On Wednesday, the day Venezuela celebrated its declaration of independence from Spain two centuries ago, he accused the opposition of fomenting violence and called for elections to “put conspirators and the interventionist right in their place”.
Socialist officials dismissed the opposition marches as efforts to destabilise the government, pointing to barricades of burning trash mounted by protesters and vandalism of public property.
“They’ve got the right to march but marching isn’t burning stuff, throwing rocks,” Jahil Marcano, a 48-year-old construction worker who had joined the pro-government rally, told Reuters. “They view us Chavistas with hatred.”
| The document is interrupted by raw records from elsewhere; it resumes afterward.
(* ===== verification/Process.v ===== *)
(** * Executing a block: core/process.go, core/process_types.go and core/pvm.go

    A block's transactions come in groups.  [Process] runs every group in a thread of its
    own over one shared state, collects what the threads return, runs the transactions
    that could not run in parallel in a serial thread, and commits the state.  The threads
    are run one after another, in an order [schedule] chooses; the results arrive in the
    channel in that order.  Every thread has an interpreter of its own; the state, the gas
    counter and the base fee in the block's header are shared, the last because
    [TransactionToMessage] computes in place. *)

From S2P Require Import Prelude Bytes Params RlpEncode RlpRaw Common AccessList Types.
From S2P Require Import StateDB StateCommit Blocks EvmWord EvmBase Precompiles EvmState EvmCalls EvmRun.
From S2P Require Import Transition.

(** ** process_types.go *)

Record TxErrorMessage := NewTxErrorMessage {
  em_Tx : Transaction;
  em_Result : string;
  em_ErrorMsg : option core_error;
}.

Record TxAccessListMessage := mkTxAccessListMessage {
  am_Tx : Transaction;
  am_TrueAccessList : option AccessList;
}.

Record MessageReturn := mkMessageReturn {
  NewReceipt : list Receipt;
  NewLogs : list Log;
  TxSerial : list Transaction;
  TxError : list TxErrorMessage;
  TxAccessList : list TxAccessListMessage;
}.

Record ProcessReturnMsg := NewProcessReturnMsg {
  pr_Receipt : list Receipt;
  pr_Logs : list Log;
  pr_ErrTx : list TxErrorMessage;
  pr_AlTx : list TxAccessListMessage;
  pr_UsedGas : Z;
  pr_RootHash : Hash;
}.

Definition empty_return : MessageReturn := mkMessageReturn [] [] [] [] [].
Definition add_error (m : MessageReturn) (e : TxErrorMessage) : MessageReturn :=
  mkMessageReturn (NewReceipt m) (NewLogs m) (TxSerial m) (TxError m ++ [e]) (TxAccessList m).
Definition add_serial (m : MessageReturn) (txs : list Transaction) : MessageReturn :=
  mkMessageReturn (NewReceipt m) (NewLogs m) (TxSerial m ++ txs) (TxError m) (TxAccessList m).
Definition add_receipt (m : MessageReturn) (r : Receipt) : MessageReturn :=
  mkMessageReturn (NewReceipt m ++ [r]) (NewLogs m ++ rc_Logs r) (TxSerial m) (TxError m) (TxAccessList m).
Definition add_access (m : MessageReturn) (a : TxAccessListMessage) : MessageReturn :=
  mkMessageReturn (NewReceipt m) (NewLogs m) (TxSerial m) (TxError m) (TxAccessList m ++ [a]).

Section process.
Context {Cr : Crypto} {NC : NativeCrypto} {DB : Database} {U : Uint256} {GR : GoRuntime}.

(** [TransactionToMessage]: [baseFee.Add(baseFee, tipfee)] stores the sum in the base fee
    it was given and returns that same number, which the second [Add] overwrites again;
    the new base fee is returned, with the transaction whose sender is now cached.
    [cmath.BigMin] returns the smaller of its arguments. *)
Definition TransactionToMessage (tx : Transaction) (s : panguSigner) (baseFee : option Z)
    (IsParallel : bool) : res ((tx_error + TxMessage) * Transaction * option Z) :=
  tipfee ← tx_GasTipCap tx;
  base ← deref baseFee;
  let base := base + tipfee in
  feeCap ← tx_GasFeeCap tx;
  value ← tx_Value tx;
  let base := tipfee + base in
  let price := if feeCap <? base then feeCap else base in
  '(from, tx) ← Sender s tx;
  let msg := match from with
             | inl err => inl err
             | inr from =>
                 inr (mkTxMessage (tx_To tx) from (tx_Nonce tx) value (tx_GasLimit tx) price
                        feeCap tipfee (tx_Data tx) (tx_AccessList tx) [] IsParallel IsParallel false)
             end in
  Ok (msg, tx, Some base).

(** [SortSerialTX]: by nonce, then by falling gas price, then by hash.  The transactions it
    is given went through [TransactionToMessage], so their fee cap is not nil. *)
Definition serial_less (x y : Z * Z * Hash * Transaction) : bool :=
  let '(n1, p1, h1, _) := x in
  let '(n2, p2, h2, _) := y in
  if n1 <? n2 then true
  else if n1 =? n2 then
    if p2 <? p1 then true else if p1 =? p2 then h1 <? h2 else false
  else false.
Definition serial_key (tx : Transaction) : res (Z * Z * Hash * Transaction) :=
  price ← tx_GasPrice tx;
  '(h, tx) ← tx_Hash tx;
  Ok (tx_Nonce tx, price, h, tx).
Definition SortSerialTX (l : list Transaction) : res (list Transaction) :=
  match l with
  | [] | [_] => Ok l
  | _ => keyed ← mapM serial_key l; Ok ((sort_slice serial_less keyed).*2)
  end.

(** ** pvm.go *)

Definition NewEVMBlockContext (header : Header) (getHash : Z → Hash) : res BlockContext :=
  number ← deref (hd_Number header);
  Ok (mkBlockContext getHash (hd_Coinbase header) (hd_GasLimit header) number (hd_Time header)
        (hd_BaseFee header) None).

Definition NewEVMTxContext (msg : TxMessage) : TxContext :=
  mkTxContext (msg_From msg) (msg_GasPrice msg) [].

Definition set_TxContext (evm : EVM) (c : TxContext) : EVM :=
  mkEVM (Context evm) c (ChainID evm) (EnablePreimageRecording evm) (ExtraEips evm).

(** The closure [GetHashFn] returns: the cache is its state.  [GetHeader] ignores the hash
    and indexes the blocks.  The loop reads the headers backwards from the last known
    one. *)
Definition GetHeader (blocks : list Block) (h : Hash) (i : Z) : res Header :=
  b_header <$> go_index blocks i.

Fixpoint hash_loop (fuel : nat) (blocks : list Block) (n : Z) (cache : list Hash)
    (lastKnownHash : Hash) (lastKnownNumber : Z) : outcome (Hash * list Hash) :=
  match fuel with
  | O => OutOfFuel
  | S fuel =>
      match GetHeader blocks lastKnownHash lastKnownNumber with
      | Panic m => Crash m
      | Ok header =>
          let cache := cache ++ [hd_ParentHash header] in
          let lastKnownHash := hd_ParentHash header in
          match deref (hd_Number header) with
          | Panic m => Crash m
          | Ok number =>
              let lastKnownNumber := (u64 (Z.abs number) - 1)%u64 in
              if n =? lastKnownNumber then Done (lastKnownHash, cache)
              else hash_loop fuel blocks n cache lastKnownHash lastKnownNumber
          end
      end
  end.

Definition GetHashFn (fuel : nat) (ref : Header) (blocks : list Block) (n : Z) (cache : list Hash)
    : outcome (Hash * list Hash) :=
  match deref (hd_Number ref) with
  | Panic m => Crash m
  | Ok number =>
      let number := u64 (Z.abs number) in
      if number <=? n then Done (0, cache)
      else
        let cache := match cache with [] => [hd_ParentHash ref] | _ => cache end in
        let idx := (number - n - 1)%u64 in
        match (if idx <? len cache then cache !! Z.to_nat idx else None) with
        | Some h => Done (h, cache)
        | None =>
            hash_loop fuel blocks n cache (default 0 (last cache)) (number - len cache)%u64
        end
  end.

(** ** process.go *)

(** What a thread works on: its interpreter over the shared state, the gas counter
    [UsedGas] and the base fee of the block's header. *)
Record Thread := mkThread {
  t_in : Interp;
  t_UsedGas : Z;
  t_BaseFee : option Z;
}.

Definition on_interp {A} (m : stm Interp A) : stm Thread A := λ t,
  match m (t_in t) with
  | Done (a, i) => Done (a, mkThread i (t_UsedGas t) (t_BaseFee t))
  | Crash msg => Crash msg
  | OutOfFuel => OutOfFuel
  end.
Definition add_UsedGas (g : Z) : stm Thread Z := λ t,
  let used := (t_UsedGas t + g)%u64 in Done (used, mkThread (t_in t) used (t_BaseFee t)).
Definition to_message (tx : Transaction) (s : panguSigner) (IsParallel : bool)
    : stm Thread ((tx_error + TxMessage) * Transaction) := λ t,
  match TransactionToMessage tx s (t_BaseFee t) IsParallel with
  | Ok (m, tx, base) => Done (m, tx, mkThread (t_in t) (t_UsedGas t) base)
  | Panic msg => Crash msg
  end.

(** The fields of [ThreadMessage] that stay as they are, and the rounds an interpreter
    may run. *)
Section threads.
Variable BlockNumber : Z.
Variable BlockHash : Hash.
Variable EVMenv : EVM.
Variable Signer : panguSigner.
Variable fuel : nat.

(** [ExecuteTx]: the receipt, the true access list and the error.  A transaction refused
    in parallel mode gives neither receipt nor error. *)
Definition ExecuteTx (msg : TxMessage) (tx : Transaction)
    : stm Thread (option Receipt * option AccessList * option core_error * Transaction) :=
  let evm := set_TxContext EVMenv (NewEVMTxContext msg) in
  '(hash, tx) ← lift (tx_Hash tx);
  _ ← on_interp (db_do (λ s, SetTxContext s hash));
  '(r, msg) ← on_interp (ApplyTransaction evm (Run evm fuel) msg);
  if er_IsParallelError r then mret (None, None, None, tx)
  else
    match er_Err r with
    | Some e => mret (None, None, Some e, tx)
    | None =>
        used ← add_UsedGas (er_UsedGas r);
        let contract := match msg_To msg with
                        | None => CreateAddress (Origin (TxCtx evm)) (tx_Nonce tx)
                        | Some _ => 0
                        end in
        logs ← on_interp (db_get (λ s, GetLogs s hash (u64 (Z.abs BlockNumber)) BlockHash));
        let receipt bloom :=
          mkReceipt (tx_Type tx) [] ReceiptStatusSuccessful used bloom logs hash contract
            (er_UsedGas r) None BlockHash (Some BlockNumber) 0 in
        mret (Some (receipt (CreateBloom [receipt empty_bloom])), er_TrueAccessList r, None, tx)
    end.

(** [Signer.Sender] with the error dropped: the zero address. *)
Definition sender_or_zero (tx : Transaction) : res Address :=
  r ← signer_Sender Signer tx; Ok (match r with inr a => a | inl _ => 0 end).

(** The inner loop: the transactions that follow with the same sender, and the rest. *)
Fixpoint same_sender (tempAddress : Address) (txs : list Transaction)
    : res (list Transaction * list Transaction) :=
  match txs with
  | [] => Ok ([], [])
  | tx :: rest =>
      tempAddressNext ← sender_or_zero tx;
      if tempAddress =? tempAddressNext then
        '(same, rest) ← same_sender tempAddress rest; Ok (tx :: same, rest)
      else Ok ([], txs)
  end.

(** The loop of [TxThread]; [n] bounds its rounds, the number of transactions is
    enough. *)
Fixpoint thread_loop (n : nat) (IsParallel : bool) (txs : list Transaction) (acc : MessageReturn)
    : stm Thread MessageReturn :=
  match txs, n with
  | [], _ => mret acc
  | _ :: _, O => λ _, OutOfFuel
  | tx :: rest, S n =>
      '(m, tx) ← to_message tx Signer IsParallel;
      match m with
      | inl err =>
          let e := NewTxErrorMessage tx "function TransactionToMessage err" (Some (core_sender err)) in
          thread_loop n IsParallel rest (add_error acc e)
      | inr msg =>
          '(receipt, al, err, tx) ← ExecuteTx msg tx;
          match err, receipt with
          | Some _, _ =>
              thread_loop n IsParallel rest (add_error acc (NewTxErrorMessage tx "function ExecuteTx err" err))
          | None, None =>
              let acc := add_error acc (NewTxErrorMessage tx "TX can not execute in parallel thread" None) in
              tempAddress ← lift (sender_or_zero tx);
              '(same, rest) ← lift (same_sender tempAddress rest);
              thread_loop n IsParallel rest (add_serial acc (tx :: same))
          | None, Some r =>
              let acc := add_receipt acc r in
              thread_loop n IsParallel rest
                (if negb (msg_IsParallel msg) then add_access acc (mkTxAccessListMessage tx al) else acc)
          end
      end
  end.

Definition TxThread (txs : list Transaction) (IsParallel : bool) : stm Thread MessageReturn :=
  thread_loop (length txs) IsParallel txs empty_return.

(** A thread of its own interpreter over the shared state. *)
Definition go_TxThread (txs : list Transaction) (IsParallel : bool)
    : stm (StateDB * Z * option Z) MessageReturn := λ sh,
  let '(db, used, base) := sh in
  match TxThread txs IsParallel (mkThread (new_interp db) used base) with
  | Done (m, t) => Done (m, (evm_StateDB (t_in t), t_UsedGas t, t_BaseFee t))
  | Crash msg => Crash msg
  | OutOfFuel => OutOfFuel
  end.

(** The threads of the groups, one after another. *)
Fixpoint go_threads (groups : list (list Transaction))
    : stm (StateDB * Z * option Z) (list MessageReturn) :=
  match groups with
  | [] => mret []
  | txs :: groups => m ← go_TxThread txs true; ms ← go_threads groups; mret (m :: ms)
  end.

End threads.

(** After the threads: finalise once per virtual machine; the pending objects are those of
    the same state. *)
Definition merge_state (db : StateDB) : StateDB :=
  let db := Finalise db true in
  let '(spo, so) := GetPendingObj db in
  UpdateStateObj (SetPendingObj db spo) so.

(** The state [Process] threads through: the database, [UsedGas], the header's base fee. *)
Abbreviation Shared := (StateDB * Z * option Z)%type.
Definition on_db (f : StateDB → StateDB) : stm Shared () := modify (λ '(db, used, base), (f db, used, base)).
Definition commit_db : stm Shared (commit_error + Hash) := λ '(db, used, base),
  match Commit db true with
  | Ok (r, _, db) => Done (r, (db, used, base))
  | Panic msg => Crash msg
  end.

(** The serial stage: what the serial thread returns, or nothing when no transaction was
    left over. *)
Definition serial_stage (run_thread : list Transaction → stm Shared MessageReturn)
    (SerialTxList : list Transaction) : stm Shared MessageReturn :=
  match SerialTxList with
  | [] => mret empty_return
  | _ =>
      sorted ← lift (SortSerialTX SerialTxList);
      value ← run_thread sorted;
      _ ← on_db (λ db, Finalise db true);
      mret value
  end.

(** [Process] over the order in which the threads run. *)
Definition process_block (schedule : list (list Transaction) → list (list Transaction))
    (chainID : option Z) (preimages : bool) (extraEips : list Z) (getHash : Z → Hash) (fuel : nat)
    (block : Block) : stm Shared (string + ProcessReturnMsg) :=
  let TXS := b_transactions block in
  let header := b_header block in
  let BlockHash := fst (block_Hash block) in
  BlockNumber ← lift (block_Number block);
  EvmContext ← lift (NewEVMBlockContext header getHash);
  let Signer := NewPanguSigner chainID in
  match TXS with
  | [] => mret (inl "no Return Message in Parallel Channel"%string)
  | _ =>
      chain ← lift (deref chainID);
      let evm := mkEVM EvmContext (mkTxContext 0 0 []) chain preimages extraEips in
      let run_thread txs par := go_TxThread BlockNumber BlockHash evm Signer fuel txs par in
      values ← go_threads BlockNumber BlockHash evm Signer fuel (schedule TXS);
      _ ← on_db (λ db, Nat.iter (length TXS) merge_state db);
      value ← serial_stage (λ txs, run_thread txs false) (values ≫= TxSerial);
      root ← commit_db;
      match root with
      | inl _ => mret (inl "commit函数出错"%string)
      | inr RootHash =>
          used ← gets (λ sh, sh.1.2);
          mret (inr (NewProcessReturnMsg ((values ≫= NewReceipt) ++ NewReceipt value)
                       ((values ≫= NewLogs) ++ NewLogs value)
                       ((values ≫= TxError) ++ TxError value) (TxAccessList value) used RootHash))
      end
  end.

Definition Process (schedule : list (list Transaction) → list (list Transaction))
    (chainID : option Z) (preimages : bool) (extraEips : list Z) (getHash : Z → Hash) (fuel : nat)
    (block : Block) (statedb : StateDB) : outcome ((string + ProcessReturnMsg) * Shared) :=
  process_block schedule chainID preimages extraEips getHash fuel block
    (statedb, 0, hd_BaseFee (b_header block)).

End process.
The president also signed orders on TV late on Tuesday activating the “green phase” military plans to defend Venezuela against what he describes as US-backed attempts to sow chaos and overthrow him.
He also said authorities had rounded up unnamed members of an underground cell of conspirators at Caracas hotels, including some armed people who were allegedly planning to stir up violence at the march.
The opposition rejected his comments as a desperate attempt to intimidate Venezuelans from exercising their constitutional right to protest.
Eleven Latin American countries issued a joint statement this week calling on authorities to set a timeframe for elections to “allow for a quick solution to the crisis that Venezuela is living through”.